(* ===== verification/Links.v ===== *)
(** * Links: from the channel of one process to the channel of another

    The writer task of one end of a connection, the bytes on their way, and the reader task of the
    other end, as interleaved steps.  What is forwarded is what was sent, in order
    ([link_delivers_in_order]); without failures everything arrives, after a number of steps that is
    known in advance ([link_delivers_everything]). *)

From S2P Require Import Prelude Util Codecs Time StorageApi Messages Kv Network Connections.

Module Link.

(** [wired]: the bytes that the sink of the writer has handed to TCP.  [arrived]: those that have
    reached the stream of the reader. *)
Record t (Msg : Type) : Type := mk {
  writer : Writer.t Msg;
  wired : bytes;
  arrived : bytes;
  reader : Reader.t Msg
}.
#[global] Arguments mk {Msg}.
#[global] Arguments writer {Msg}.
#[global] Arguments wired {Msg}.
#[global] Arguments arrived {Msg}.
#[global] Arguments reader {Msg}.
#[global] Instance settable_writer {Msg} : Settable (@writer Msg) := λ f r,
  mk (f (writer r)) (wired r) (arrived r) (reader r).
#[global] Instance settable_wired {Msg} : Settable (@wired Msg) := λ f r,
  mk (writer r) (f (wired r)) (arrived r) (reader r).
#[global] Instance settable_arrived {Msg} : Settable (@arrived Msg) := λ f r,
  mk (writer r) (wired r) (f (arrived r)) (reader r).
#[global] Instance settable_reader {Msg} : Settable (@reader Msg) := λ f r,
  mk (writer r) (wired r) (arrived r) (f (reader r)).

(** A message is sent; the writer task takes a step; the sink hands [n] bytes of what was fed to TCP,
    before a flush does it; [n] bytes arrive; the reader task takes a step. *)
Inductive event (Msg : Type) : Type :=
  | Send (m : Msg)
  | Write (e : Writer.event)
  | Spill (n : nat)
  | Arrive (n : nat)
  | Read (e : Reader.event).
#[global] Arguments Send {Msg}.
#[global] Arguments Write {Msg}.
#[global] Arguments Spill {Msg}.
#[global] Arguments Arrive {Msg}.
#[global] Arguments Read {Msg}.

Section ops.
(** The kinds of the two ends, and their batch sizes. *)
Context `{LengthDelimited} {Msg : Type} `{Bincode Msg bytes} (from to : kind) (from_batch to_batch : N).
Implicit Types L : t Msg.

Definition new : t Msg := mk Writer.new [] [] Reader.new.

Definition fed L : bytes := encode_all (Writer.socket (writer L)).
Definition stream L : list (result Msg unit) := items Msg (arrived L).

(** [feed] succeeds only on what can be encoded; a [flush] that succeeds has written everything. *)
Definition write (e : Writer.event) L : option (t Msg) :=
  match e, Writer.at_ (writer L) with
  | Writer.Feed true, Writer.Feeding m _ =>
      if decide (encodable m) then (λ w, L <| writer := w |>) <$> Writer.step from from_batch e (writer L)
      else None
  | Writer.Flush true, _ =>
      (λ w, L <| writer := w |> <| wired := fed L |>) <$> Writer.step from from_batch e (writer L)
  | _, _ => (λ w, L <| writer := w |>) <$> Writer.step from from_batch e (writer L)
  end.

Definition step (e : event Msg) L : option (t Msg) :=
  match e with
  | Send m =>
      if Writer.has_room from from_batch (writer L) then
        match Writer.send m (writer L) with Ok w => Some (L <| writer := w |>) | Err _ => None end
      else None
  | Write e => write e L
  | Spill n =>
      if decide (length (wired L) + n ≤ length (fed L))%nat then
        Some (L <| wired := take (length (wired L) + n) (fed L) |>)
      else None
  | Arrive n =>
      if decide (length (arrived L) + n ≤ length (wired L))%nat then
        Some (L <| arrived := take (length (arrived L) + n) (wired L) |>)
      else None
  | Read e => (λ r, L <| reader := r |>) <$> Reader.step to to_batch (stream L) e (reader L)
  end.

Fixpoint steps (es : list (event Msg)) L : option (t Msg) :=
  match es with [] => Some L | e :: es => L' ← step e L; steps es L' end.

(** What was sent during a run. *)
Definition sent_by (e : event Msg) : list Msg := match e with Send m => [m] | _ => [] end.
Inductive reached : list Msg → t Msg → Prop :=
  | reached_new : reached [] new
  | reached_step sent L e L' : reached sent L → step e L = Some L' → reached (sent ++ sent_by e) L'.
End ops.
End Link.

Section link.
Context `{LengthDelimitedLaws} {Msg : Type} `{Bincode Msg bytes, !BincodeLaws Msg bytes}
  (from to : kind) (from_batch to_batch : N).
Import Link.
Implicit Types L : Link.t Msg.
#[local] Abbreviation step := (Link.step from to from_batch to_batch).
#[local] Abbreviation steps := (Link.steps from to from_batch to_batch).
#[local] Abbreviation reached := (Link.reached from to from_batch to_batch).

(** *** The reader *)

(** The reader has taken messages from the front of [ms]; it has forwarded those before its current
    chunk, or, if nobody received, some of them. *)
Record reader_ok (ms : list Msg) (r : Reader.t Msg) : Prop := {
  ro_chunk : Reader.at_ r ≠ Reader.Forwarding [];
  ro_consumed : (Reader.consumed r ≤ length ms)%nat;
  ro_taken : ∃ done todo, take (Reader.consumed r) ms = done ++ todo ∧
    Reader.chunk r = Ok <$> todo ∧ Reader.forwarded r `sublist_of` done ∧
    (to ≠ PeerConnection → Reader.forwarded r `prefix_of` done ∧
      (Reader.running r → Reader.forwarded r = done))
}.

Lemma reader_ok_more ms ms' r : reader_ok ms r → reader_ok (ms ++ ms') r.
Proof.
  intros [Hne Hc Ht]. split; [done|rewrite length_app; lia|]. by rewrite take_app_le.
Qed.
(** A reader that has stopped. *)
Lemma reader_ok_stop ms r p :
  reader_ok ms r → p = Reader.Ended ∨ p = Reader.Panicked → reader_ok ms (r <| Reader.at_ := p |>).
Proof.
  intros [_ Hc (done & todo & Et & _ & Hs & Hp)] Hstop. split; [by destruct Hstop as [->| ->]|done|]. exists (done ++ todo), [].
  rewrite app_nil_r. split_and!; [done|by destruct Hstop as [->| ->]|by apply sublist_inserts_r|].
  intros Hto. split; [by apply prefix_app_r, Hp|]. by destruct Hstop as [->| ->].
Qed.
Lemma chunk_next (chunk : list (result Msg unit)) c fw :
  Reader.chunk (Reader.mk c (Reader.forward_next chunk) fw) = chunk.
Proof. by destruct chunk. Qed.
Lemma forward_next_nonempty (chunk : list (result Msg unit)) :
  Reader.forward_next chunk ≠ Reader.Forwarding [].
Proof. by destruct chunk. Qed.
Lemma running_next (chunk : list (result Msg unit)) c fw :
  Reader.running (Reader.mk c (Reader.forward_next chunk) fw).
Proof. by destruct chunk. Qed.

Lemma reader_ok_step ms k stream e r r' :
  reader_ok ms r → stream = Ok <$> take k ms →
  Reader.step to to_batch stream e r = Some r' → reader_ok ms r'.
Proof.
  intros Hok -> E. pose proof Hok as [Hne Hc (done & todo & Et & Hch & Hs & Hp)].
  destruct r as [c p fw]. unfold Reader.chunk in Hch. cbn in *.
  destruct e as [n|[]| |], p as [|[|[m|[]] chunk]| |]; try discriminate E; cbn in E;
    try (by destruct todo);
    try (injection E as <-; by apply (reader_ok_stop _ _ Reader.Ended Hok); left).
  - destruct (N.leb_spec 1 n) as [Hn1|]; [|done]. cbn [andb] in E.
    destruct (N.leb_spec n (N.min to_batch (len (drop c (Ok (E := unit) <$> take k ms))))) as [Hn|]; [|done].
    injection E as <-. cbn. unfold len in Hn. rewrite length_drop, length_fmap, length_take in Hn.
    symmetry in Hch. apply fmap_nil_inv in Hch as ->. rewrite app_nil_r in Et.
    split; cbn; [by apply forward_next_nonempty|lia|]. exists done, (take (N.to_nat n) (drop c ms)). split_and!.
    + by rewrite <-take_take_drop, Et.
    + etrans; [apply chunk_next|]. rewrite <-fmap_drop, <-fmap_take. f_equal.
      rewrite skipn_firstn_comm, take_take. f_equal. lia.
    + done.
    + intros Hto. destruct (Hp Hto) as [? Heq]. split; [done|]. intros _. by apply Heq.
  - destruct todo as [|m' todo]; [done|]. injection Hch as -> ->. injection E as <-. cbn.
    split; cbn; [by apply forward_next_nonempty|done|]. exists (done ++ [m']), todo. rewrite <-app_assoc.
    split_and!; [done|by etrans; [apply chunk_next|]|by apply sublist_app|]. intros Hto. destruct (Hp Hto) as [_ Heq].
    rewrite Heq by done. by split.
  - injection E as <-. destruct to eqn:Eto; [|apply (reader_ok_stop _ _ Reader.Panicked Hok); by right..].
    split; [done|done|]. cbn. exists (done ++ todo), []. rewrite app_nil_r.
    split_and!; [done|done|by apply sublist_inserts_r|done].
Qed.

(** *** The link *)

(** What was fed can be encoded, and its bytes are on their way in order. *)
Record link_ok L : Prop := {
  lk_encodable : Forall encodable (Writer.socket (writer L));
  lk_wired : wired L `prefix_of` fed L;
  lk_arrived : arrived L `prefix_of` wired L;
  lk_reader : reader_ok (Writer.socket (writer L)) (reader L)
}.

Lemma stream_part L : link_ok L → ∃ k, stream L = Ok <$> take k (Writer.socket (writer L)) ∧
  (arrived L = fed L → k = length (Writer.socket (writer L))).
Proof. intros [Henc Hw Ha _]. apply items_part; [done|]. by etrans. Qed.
...
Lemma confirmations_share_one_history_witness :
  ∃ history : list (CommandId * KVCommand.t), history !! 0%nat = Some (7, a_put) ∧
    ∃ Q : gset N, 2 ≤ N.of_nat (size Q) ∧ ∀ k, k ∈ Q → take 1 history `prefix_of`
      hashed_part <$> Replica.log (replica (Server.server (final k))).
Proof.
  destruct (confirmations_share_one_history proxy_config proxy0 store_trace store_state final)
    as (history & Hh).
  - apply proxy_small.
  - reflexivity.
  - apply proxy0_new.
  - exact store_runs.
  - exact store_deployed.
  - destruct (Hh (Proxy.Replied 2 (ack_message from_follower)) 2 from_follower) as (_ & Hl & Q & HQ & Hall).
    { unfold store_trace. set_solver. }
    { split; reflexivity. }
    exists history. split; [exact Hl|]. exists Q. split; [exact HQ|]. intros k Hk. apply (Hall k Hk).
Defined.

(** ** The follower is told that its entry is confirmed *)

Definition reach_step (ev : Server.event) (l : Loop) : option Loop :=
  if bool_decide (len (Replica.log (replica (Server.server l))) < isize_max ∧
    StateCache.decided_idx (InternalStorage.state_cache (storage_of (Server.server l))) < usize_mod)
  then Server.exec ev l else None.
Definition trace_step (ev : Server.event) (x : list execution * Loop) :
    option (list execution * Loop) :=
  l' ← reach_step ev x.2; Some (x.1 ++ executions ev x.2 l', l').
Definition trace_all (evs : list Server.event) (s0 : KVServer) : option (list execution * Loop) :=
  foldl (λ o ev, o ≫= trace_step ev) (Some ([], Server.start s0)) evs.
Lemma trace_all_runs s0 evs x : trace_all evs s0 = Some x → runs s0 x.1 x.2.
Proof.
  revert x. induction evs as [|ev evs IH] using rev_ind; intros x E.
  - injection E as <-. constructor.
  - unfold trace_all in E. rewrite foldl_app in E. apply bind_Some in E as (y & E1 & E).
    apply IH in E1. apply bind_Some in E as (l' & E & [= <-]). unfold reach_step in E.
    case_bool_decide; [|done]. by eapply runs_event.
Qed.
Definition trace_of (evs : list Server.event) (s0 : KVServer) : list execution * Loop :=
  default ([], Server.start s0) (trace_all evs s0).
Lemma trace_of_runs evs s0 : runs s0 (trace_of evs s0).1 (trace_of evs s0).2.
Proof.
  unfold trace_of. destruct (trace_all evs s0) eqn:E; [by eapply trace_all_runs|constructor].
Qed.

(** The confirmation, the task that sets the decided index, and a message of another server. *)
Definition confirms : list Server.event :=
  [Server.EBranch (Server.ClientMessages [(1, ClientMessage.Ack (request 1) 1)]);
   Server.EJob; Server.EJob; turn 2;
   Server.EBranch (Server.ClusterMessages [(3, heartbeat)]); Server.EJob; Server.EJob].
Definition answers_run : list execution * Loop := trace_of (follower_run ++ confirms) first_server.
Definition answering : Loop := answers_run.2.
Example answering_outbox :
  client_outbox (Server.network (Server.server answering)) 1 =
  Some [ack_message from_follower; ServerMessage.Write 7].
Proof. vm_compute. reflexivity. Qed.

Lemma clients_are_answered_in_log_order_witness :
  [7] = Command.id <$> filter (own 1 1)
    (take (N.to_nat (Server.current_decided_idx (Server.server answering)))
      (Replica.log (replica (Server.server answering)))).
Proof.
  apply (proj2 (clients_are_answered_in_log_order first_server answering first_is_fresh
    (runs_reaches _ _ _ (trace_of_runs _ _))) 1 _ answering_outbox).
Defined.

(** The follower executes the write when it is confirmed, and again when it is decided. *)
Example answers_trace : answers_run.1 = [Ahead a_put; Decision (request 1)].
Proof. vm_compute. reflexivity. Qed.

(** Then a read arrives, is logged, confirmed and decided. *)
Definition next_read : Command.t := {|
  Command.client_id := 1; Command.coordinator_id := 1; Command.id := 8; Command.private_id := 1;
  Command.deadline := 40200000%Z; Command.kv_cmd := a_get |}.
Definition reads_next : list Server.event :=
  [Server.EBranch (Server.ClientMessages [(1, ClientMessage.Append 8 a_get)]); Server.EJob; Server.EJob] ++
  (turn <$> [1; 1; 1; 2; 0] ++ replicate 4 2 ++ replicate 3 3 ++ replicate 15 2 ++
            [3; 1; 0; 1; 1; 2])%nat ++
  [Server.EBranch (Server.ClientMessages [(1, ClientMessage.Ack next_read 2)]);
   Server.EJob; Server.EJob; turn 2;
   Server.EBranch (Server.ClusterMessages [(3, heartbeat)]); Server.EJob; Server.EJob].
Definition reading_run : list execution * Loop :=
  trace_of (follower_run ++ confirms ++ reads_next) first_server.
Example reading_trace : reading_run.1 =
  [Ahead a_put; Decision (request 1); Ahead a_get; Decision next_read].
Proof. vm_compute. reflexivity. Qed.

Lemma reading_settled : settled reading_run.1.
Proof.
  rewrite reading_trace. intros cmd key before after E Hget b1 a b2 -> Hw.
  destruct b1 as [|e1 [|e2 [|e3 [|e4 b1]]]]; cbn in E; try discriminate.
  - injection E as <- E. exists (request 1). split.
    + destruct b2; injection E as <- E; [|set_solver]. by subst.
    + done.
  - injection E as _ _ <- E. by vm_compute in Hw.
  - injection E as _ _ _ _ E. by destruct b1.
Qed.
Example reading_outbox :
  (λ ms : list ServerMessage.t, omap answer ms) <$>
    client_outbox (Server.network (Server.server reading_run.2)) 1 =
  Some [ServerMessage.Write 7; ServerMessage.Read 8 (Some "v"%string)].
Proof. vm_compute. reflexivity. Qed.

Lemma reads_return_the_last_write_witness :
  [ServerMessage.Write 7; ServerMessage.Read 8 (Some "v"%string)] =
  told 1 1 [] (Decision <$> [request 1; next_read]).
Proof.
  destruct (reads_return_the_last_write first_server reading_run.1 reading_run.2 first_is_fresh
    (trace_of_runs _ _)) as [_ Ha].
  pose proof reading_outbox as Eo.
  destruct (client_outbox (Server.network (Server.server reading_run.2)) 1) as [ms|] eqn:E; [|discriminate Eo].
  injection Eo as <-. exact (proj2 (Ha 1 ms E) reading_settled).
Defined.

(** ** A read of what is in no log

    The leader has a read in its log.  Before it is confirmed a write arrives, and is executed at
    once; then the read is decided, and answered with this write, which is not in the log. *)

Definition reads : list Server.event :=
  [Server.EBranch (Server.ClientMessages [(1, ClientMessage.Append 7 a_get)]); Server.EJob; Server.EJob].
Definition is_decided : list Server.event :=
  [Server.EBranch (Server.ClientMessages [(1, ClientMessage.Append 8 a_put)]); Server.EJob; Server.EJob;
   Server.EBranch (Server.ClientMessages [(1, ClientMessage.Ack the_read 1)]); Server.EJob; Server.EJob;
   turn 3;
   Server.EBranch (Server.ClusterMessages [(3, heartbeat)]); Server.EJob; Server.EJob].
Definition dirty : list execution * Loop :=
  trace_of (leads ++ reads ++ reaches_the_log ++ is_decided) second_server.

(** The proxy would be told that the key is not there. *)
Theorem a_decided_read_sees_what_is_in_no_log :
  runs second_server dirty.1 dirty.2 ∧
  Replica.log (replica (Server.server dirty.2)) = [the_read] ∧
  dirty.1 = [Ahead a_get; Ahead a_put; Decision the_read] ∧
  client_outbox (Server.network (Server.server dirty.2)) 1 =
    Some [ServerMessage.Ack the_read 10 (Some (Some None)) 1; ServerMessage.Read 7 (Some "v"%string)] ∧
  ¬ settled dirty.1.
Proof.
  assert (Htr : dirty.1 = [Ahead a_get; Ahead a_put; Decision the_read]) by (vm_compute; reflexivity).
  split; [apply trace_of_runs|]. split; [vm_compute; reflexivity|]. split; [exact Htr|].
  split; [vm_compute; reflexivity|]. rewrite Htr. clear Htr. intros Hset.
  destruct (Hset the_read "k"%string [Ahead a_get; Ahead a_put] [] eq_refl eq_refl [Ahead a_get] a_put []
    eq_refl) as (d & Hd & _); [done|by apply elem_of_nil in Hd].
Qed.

▸ What to work on
Collect from the data above every line that includes "result".

▸ Response to the exercise
Definition stream L : list (result Msg unit) := items Msg (arrived L).
Lemma chunk_next (chunk : list (result Msg unit)) c fw :
Lemma forward_next_nonempty (chunk : list (result Msg unit)) :
Lemma running_next (chunk : list (result Msg unit)) c fw :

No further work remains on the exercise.